PROVIDED RECORDS ::
· · · ·
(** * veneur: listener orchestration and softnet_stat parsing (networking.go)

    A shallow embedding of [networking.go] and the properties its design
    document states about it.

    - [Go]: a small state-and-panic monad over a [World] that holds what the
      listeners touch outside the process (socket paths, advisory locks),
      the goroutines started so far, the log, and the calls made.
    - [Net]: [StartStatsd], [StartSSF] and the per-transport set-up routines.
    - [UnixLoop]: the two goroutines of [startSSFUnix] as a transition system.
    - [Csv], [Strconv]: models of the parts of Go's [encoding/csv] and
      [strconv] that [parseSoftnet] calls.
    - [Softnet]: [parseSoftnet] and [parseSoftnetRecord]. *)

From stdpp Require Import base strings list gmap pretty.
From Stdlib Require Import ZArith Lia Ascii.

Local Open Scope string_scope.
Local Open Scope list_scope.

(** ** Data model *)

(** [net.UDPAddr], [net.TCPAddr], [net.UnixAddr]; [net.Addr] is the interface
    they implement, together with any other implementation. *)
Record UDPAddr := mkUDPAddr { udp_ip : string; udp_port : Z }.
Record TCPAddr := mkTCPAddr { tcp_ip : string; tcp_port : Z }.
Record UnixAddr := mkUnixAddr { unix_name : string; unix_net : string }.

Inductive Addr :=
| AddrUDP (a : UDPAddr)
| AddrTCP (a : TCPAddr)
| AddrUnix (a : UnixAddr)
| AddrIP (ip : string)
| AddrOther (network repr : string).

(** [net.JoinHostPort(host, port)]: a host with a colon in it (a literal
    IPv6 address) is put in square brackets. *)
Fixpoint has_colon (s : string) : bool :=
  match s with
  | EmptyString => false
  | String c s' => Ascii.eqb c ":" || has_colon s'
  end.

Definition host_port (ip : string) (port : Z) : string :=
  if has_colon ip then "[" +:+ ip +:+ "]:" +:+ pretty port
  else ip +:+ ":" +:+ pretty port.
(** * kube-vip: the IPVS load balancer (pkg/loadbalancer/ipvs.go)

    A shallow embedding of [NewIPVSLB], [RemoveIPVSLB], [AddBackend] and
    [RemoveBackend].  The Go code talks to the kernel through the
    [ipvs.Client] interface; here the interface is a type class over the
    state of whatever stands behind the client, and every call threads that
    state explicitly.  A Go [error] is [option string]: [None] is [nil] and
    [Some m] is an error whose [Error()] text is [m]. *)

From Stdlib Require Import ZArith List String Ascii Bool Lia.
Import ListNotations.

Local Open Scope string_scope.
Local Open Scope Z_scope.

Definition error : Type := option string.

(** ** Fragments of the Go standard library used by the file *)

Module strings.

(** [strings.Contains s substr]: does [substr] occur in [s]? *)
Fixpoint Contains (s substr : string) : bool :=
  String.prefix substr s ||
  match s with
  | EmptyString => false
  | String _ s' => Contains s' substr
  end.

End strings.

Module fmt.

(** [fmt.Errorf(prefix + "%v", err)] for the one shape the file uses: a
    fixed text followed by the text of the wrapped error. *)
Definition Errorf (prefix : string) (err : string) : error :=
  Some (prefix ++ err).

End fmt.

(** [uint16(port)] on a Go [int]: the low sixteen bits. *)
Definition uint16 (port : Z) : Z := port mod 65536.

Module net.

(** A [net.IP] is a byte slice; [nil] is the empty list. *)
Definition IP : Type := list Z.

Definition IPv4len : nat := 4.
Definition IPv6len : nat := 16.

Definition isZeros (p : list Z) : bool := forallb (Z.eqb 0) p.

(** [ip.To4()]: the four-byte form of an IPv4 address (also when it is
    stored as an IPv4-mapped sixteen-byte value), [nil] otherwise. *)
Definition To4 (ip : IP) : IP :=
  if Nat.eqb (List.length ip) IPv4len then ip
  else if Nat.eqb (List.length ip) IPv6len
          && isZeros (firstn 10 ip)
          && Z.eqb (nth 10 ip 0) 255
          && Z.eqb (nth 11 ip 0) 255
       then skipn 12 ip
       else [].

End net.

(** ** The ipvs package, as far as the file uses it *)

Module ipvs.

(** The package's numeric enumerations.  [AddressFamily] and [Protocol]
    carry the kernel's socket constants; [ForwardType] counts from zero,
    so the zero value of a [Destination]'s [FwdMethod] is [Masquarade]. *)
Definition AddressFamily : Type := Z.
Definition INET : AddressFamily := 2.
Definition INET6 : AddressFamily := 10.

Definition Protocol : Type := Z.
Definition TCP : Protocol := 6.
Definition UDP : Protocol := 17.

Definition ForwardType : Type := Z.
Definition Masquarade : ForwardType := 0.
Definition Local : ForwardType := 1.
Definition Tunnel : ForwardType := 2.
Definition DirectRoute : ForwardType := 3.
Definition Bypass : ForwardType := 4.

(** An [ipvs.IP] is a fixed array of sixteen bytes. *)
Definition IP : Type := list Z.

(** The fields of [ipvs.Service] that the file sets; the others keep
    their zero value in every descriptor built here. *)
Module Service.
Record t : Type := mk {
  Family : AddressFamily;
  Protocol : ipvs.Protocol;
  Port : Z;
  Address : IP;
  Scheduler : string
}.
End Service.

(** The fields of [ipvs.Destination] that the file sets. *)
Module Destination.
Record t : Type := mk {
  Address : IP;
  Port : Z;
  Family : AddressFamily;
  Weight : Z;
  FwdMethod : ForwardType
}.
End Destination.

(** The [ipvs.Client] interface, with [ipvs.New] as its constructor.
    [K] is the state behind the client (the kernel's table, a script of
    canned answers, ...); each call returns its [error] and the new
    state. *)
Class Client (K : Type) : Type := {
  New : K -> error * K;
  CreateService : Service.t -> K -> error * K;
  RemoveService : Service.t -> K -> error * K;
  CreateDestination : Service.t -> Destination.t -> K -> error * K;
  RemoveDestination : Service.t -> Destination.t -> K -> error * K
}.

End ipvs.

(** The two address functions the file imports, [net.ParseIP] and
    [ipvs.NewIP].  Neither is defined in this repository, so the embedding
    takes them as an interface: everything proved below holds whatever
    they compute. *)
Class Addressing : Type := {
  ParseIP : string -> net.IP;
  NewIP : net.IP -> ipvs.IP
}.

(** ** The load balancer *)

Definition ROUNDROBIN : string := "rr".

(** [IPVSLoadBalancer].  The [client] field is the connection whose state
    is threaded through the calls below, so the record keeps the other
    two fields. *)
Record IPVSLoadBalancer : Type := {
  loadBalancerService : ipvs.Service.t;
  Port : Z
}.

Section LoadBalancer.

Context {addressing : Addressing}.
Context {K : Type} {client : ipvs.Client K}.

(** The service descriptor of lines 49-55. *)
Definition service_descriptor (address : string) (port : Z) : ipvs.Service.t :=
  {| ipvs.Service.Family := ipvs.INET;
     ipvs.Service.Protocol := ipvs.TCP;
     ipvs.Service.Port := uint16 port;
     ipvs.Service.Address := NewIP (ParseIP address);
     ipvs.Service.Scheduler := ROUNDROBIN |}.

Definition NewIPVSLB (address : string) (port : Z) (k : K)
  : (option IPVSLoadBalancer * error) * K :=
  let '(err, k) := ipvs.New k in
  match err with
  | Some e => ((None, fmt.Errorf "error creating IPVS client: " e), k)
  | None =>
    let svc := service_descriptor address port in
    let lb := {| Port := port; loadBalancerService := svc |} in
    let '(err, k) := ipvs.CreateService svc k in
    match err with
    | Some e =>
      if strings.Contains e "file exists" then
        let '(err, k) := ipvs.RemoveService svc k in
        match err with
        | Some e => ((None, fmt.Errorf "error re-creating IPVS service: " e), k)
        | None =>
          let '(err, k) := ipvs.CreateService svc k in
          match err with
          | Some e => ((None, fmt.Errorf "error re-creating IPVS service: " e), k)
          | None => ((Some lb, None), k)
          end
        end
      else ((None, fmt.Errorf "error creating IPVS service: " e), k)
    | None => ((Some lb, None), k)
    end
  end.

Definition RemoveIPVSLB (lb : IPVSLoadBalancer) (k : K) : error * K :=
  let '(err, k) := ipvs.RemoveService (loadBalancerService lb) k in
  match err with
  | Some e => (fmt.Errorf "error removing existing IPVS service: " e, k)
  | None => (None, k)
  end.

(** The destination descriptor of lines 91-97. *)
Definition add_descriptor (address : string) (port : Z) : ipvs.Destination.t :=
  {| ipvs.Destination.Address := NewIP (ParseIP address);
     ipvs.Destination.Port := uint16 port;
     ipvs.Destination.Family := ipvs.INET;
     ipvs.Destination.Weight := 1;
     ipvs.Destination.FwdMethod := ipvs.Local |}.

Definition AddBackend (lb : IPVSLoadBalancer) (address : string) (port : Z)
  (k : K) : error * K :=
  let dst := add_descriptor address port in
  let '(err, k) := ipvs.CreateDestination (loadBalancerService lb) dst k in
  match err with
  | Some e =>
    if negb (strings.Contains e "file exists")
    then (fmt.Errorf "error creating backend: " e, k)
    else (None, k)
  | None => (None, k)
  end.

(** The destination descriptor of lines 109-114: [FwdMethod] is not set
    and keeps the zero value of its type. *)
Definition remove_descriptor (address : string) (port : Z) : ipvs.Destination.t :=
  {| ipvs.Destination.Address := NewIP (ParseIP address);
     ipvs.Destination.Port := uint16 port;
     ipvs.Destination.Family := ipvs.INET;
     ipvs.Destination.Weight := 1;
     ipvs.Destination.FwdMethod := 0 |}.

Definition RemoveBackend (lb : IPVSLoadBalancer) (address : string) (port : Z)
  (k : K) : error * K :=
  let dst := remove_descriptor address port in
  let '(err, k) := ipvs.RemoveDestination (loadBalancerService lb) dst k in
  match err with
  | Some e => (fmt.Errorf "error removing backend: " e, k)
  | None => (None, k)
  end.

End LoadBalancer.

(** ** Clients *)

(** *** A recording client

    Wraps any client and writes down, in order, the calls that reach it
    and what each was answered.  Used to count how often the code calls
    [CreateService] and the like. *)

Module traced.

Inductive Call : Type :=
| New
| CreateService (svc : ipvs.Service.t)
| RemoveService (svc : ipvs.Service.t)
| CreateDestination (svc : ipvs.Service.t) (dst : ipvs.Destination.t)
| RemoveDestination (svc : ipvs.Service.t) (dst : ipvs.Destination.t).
· · · ·
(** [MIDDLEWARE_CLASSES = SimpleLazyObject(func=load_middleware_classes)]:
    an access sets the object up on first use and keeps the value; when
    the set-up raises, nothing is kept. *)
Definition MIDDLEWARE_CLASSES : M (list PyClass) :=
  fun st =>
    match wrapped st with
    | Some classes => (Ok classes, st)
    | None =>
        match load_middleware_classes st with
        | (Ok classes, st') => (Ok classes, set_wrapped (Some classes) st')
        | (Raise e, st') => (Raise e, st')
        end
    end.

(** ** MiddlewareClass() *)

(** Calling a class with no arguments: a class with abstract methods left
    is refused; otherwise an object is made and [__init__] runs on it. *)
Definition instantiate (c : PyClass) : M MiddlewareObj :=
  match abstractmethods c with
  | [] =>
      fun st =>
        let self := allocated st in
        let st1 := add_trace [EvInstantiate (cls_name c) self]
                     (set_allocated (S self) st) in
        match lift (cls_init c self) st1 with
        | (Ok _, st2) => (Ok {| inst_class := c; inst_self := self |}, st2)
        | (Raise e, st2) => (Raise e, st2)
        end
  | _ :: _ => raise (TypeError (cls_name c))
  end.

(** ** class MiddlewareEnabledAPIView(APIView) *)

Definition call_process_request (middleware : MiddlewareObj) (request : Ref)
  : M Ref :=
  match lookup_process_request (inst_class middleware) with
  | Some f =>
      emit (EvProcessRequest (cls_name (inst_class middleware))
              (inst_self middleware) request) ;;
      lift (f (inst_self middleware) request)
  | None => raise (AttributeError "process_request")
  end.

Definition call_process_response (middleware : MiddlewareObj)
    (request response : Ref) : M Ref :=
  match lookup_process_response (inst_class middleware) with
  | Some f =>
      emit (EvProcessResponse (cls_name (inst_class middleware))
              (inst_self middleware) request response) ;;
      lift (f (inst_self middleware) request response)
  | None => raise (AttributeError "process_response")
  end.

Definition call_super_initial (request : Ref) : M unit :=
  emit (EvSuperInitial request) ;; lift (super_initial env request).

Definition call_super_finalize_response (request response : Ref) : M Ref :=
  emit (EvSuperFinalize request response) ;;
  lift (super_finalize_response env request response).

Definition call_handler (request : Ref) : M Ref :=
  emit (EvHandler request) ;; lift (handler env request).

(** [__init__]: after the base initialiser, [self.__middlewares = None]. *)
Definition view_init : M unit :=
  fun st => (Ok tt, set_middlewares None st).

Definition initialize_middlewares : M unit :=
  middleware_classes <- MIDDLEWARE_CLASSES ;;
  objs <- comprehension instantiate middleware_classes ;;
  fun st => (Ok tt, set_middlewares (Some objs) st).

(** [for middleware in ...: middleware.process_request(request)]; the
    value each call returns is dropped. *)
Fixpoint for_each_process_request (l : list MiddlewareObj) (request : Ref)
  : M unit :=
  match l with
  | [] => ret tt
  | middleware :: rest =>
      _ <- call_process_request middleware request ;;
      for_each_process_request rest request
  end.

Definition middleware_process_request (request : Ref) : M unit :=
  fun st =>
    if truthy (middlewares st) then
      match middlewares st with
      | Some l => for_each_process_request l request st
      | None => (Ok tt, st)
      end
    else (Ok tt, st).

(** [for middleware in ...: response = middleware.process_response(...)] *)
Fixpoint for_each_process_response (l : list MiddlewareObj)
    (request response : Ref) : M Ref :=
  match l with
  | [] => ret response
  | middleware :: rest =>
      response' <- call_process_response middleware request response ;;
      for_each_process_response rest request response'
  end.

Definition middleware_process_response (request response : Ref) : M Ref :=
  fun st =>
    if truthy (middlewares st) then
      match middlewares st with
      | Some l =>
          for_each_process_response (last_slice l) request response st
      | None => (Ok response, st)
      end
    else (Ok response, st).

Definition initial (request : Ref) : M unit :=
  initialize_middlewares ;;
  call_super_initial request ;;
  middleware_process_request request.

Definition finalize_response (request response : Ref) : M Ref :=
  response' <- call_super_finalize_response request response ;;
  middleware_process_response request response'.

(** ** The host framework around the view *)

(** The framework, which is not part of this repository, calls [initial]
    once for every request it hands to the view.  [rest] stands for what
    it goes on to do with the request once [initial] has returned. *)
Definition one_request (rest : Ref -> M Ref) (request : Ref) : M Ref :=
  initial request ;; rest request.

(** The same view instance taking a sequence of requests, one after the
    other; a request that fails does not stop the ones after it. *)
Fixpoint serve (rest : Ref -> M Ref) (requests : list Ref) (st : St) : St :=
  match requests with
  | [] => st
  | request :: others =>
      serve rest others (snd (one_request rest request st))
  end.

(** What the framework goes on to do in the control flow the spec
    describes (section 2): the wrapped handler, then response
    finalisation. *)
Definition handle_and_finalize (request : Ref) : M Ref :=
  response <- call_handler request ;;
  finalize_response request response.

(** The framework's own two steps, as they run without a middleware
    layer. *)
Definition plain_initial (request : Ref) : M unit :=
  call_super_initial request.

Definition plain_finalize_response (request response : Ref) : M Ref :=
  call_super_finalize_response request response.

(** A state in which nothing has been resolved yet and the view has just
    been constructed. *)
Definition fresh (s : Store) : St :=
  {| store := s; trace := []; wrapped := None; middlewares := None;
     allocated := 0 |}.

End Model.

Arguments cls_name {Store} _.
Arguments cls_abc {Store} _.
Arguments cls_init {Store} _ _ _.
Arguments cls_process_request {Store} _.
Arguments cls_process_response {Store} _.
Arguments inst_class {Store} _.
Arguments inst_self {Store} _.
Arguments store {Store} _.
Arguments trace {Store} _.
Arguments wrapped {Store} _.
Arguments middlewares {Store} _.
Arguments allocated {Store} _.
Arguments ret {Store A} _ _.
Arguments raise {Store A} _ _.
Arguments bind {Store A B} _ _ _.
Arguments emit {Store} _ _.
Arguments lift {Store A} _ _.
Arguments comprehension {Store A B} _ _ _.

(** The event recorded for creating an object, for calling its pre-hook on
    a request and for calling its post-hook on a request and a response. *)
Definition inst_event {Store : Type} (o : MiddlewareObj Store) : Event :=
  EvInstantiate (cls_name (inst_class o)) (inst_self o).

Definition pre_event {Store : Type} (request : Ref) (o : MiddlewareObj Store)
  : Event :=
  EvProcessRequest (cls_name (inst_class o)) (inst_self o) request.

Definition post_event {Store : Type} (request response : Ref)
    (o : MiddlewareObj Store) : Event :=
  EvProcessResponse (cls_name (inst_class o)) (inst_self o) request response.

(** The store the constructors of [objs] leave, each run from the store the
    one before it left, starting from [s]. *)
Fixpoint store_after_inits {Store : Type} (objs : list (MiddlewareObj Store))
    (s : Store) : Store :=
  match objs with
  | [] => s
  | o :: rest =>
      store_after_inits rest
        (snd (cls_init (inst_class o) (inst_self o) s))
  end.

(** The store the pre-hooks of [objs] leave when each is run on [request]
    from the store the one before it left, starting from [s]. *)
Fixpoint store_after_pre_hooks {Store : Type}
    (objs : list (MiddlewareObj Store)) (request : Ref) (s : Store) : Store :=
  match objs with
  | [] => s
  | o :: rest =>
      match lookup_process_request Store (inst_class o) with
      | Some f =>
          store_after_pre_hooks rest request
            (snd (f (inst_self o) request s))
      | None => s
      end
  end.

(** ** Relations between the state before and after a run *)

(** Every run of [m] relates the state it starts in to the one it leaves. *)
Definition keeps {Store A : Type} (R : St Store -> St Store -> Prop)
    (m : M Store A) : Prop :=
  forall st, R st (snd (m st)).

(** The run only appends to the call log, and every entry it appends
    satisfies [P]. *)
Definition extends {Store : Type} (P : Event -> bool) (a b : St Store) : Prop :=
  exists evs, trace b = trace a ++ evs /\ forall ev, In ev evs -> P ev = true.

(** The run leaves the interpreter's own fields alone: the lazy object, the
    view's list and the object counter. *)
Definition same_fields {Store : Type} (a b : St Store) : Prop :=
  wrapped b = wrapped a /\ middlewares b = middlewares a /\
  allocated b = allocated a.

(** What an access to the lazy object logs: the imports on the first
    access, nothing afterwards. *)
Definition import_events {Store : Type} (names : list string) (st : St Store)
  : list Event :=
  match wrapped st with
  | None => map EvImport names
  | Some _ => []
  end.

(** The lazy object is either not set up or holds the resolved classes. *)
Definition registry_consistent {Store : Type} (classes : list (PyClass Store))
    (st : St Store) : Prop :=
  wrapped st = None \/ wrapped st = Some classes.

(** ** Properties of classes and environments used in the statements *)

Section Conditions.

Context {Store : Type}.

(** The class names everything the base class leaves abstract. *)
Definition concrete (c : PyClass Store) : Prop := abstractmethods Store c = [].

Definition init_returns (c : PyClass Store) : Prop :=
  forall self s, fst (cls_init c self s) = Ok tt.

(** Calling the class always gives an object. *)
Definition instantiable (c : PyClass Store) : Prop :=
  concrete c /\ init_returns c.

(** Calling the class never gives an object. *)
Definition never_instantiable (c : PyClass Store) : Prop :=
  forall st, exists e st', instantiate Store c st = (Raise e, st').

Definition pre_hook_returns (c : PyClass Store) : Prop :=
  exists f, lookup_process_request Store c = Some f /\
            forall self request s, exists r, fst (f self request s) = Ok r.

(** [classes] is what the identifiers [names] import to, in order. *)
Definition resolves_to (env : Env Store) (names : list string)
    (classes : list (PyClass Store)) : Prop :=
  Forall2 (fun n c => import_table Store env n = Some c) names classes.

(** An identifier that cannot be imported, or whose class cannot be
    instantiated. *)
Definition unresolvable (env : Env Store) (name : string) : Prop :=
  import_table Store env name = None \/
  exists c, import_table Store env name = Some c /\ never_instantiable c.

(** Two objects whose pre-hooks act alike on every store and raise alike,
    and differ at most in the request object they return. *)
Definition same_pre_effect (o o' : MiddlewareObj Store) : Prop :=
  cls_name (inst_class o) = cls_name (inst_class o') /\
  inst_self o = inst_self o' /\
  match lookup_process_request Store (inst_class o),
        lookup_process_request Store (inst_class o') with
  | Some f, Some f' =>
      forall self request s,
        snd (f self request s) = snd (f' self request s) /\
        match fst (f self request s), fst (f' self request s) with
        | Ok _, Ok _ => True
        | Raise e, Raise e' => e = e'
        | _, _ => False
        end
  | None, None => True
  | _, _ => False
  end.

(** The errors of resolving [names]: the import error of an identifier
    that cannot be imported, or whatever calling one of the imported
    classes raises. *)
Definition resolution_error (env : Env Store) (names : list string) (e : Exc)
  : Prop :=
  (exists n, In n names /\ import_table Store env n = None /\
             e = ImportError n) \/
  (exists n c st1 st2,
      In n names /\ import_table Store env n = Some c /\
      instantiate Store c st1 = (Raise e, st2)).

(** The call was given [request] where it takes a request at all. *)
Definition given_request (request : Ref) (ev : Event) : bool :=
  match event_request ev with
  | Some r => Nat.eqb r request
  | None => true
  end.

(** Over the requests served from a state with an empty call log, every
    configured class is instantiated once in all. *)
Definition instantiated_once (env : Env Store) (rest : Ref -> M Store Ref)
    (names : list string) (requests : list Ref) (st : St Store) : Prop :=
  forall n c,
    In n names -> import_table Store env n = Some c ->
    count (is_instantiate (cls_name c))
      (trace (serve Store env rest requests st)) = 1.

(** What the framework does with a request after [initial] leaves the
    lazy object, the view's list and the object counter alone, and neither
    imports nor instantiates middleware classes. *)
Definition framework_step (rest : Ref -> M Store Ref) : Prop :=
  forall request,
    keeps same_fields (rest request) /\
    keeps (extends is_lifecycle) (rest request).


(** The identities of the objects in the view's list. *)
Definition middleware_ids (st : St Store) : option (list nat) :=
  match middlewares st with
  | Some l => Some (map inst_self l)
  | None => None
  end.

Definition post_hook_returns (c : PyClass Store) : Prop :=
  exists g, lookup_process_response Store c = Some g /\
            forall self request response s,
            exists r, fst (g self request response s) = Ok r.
· · · ·
EXERCISE OBJECTIVE :: Every line in the data that holds "CreateService" should be copied out.

ANSWER TO THE PROBLEM ::
  CreateService : Service.t -> K -> error * K;
    let '(err, k) := ipvs.CreateService svc k in
          let '(err, k) := ipvs.CreateService svc k in
    [CreateService] and the like. *)
| CreateService (svc : ipvs.Service.t)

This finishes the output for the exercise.